Write out, word for word, only the data from its first line to the line containing "let k := Z.to_nat (lm_index P - 1) in".
--------
(** The map of a module's places *)
Lemma index_map_run lm names : ∀ map w arr res w', reg_ok (mw_registry w) arr →
  r_by_ptr (mw_registry w) !! lm_ptr lm = Some lm → length map = length arr →
  index_map_loop (lm_ptr lm) names map w = Some (inr res, w') →
  w' = w ∧ length res = length arr ∧
  ∀ b P, r_by_ptr (mw_registry w) !! b = Some P →
    let k := Z.to_nat (lm_index P - 1) in
    if bool_decide (lm_name P ∈ names)
    then ∃ i, res !! k = Some i ∧ i - 1 = offset_of (mw_registry w) (lm_name P) (lm_name lm) ∧ 1 ≤ i ≤ 255
    else res !! k = map !! k.
Proof.
  induction names as [|q names IH]; intros map w arr res w' Hr Hlm Hlen Hrun; simpl in Hrun.
  { injection Hrun as <- <-. done. }
  unfold m_bind at 1, m_gets at 1 in Hrun. set (r := mw_registry w) in *.
  destruct (find_name q r) as [Q|] eqn:HQ; [|done].
  apply (find_name_spec r arr) in HQ as [HQl HQn]; [|done]. rewrite HQn in Hrun.
  destruct (dependent_modules q r) as [dl|] eqn:Hdl; [|done].
  destruct (Z.eqb_spec (place_among (lm_ptr lm) dl 1) 0) as [|Hne]; [done|].
  destruct (place_offset r arr lm q dl Hr Hlm Hdl Hne) as [Hoff Hrange].
  apply (IH _ w arr) in Hrun as (-> & Hl & Hmap); [|done..|by rewrite length_insert].
  split_and!; [done..|]. intros b P HP. specialize (Hmap b P HP). cbv zeta in Hmap |- *.
  destruct (decide (lm_name P ∈ names)) as [Hin|Hn].
  { rewrite bool_decide_eq_true_2 in Hmap by done. by rewrite bool_decide_eq_true_2 by set_solver. }
  rewrite bool_decide_eq_false_2 in Hmap by done. rewrite Hmap.
  destruct (ro_ptr _ _ Hr _ _ HP) as (HPp & HPn & HPi & HPa). destruct (ro_ptr _ _ Hr _ _ HQl) as (_ & HQn' & HQi & HQa).
  case_bool_decide as HPq.
  - assert (lm_name P = q) as HPeq by set_solver. rewrite HPeq, <- HQn, HQn' in HPn. injection HPn as <-.
    rewrite HQl in HP. injection HP as <-. exists (place_among (lm_ptr lm) dl 1).
    rewrite list_lookup_insert_eq; [by rewrite HQn|]. rewrite Hlen. by eapply lookup_lt_Some.
  - apply list_lookup_insert_ne. intros Heq. rewrite Heq, HPa in HQa. injection HQa as HQa.
    rewrite <- HQa, HP in HQl. injection HQl as ->. set_solver.
Qed.

(** [create_parent_modules_index_map], converted to C's numbers *)
Definition to_offset (i : Z) : Z := u8 (if 0 <? i then i - 1 else 255).

Lemma create_map_run lm w arr res w' : reg_ok (mw_registry w) arr → r_by_ptr (mw_registry w) !! lm_ptr lm = Some lm →
  create_parent_modules_index_map lm w = Some (inr res, w') →
  w' = w ∧ ∀ b P, r_by_ptr (mw_registry w) !! b = Some P →
    (to_offset <$> res) !! Z.to_nat (lm_index P - 1) = Some (offset_of (mw_registry w) (lm_name P) (lm_name lm)).
Proof.
  intros Hr Hlm Hrun. unfold create_parent_modules_index_map in Hrun. unfold m_bind, m_gets in Hrun.
  destruct (r_providers (mw_registry w) !! lm_name lm) as [ps|] eqn:Hps; [|done].
  apply (index_map_run _ _ _ _ arr) in Hrun as (-> & Hl & Hmap); [|done..|].
  2:{ rewrite length_replicate, (ro_count _ _ Hr). lia. }
  split; [done|]. intros b P HP. specialize (Hmap b P HP). cbv zeta in Hmap.
  destruct (ro_ptr _ _ Hr _ _ HP) as (_ & _ & HPi & HPa).
  rewrite list_lookup_fmap. case_bool_decide as Hin.
  - destruct Hmap as (i & -> & <- & Hi). simpl. f_equal. unfold to_offset.
    rewrite (proj2 (Z.ltb_lt 0 i)) by lia. apply u8_small. lia.
  - rewrite Hmap, lookup_replicate_2. 2:{ rewrite (ro_count _ _ Hr). apply lookup_lt_Some in HPa. lia. }
    simpl. rewrite offset_of_none; [done|]. rewrite <- (do_providers _ (ro_deps _ _ Hr)). unfold provs. rewrite Hps.
    simpl. by rewrite elem_of_elements in Hin.
Qed.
--------
Exercise output:
(** The map of a module's places *)
Lemma index_map_run lm names : ∀ map w arr res w', reg_ok (mw_registry w) arr →
  r_by_ptr (mw_registry w) !! lm_ptr lm = Some lm → length map = length arr →
  index_map_loop (lm_ptr lm) names map w = Some (inr res, w') →
  w' = w ∧ length res = length arr ∧
  ∀ b P, r_by_ptr (mw_registry w) !! b = Some P →
    let k := Z.to_nat (lm_index P - 1) in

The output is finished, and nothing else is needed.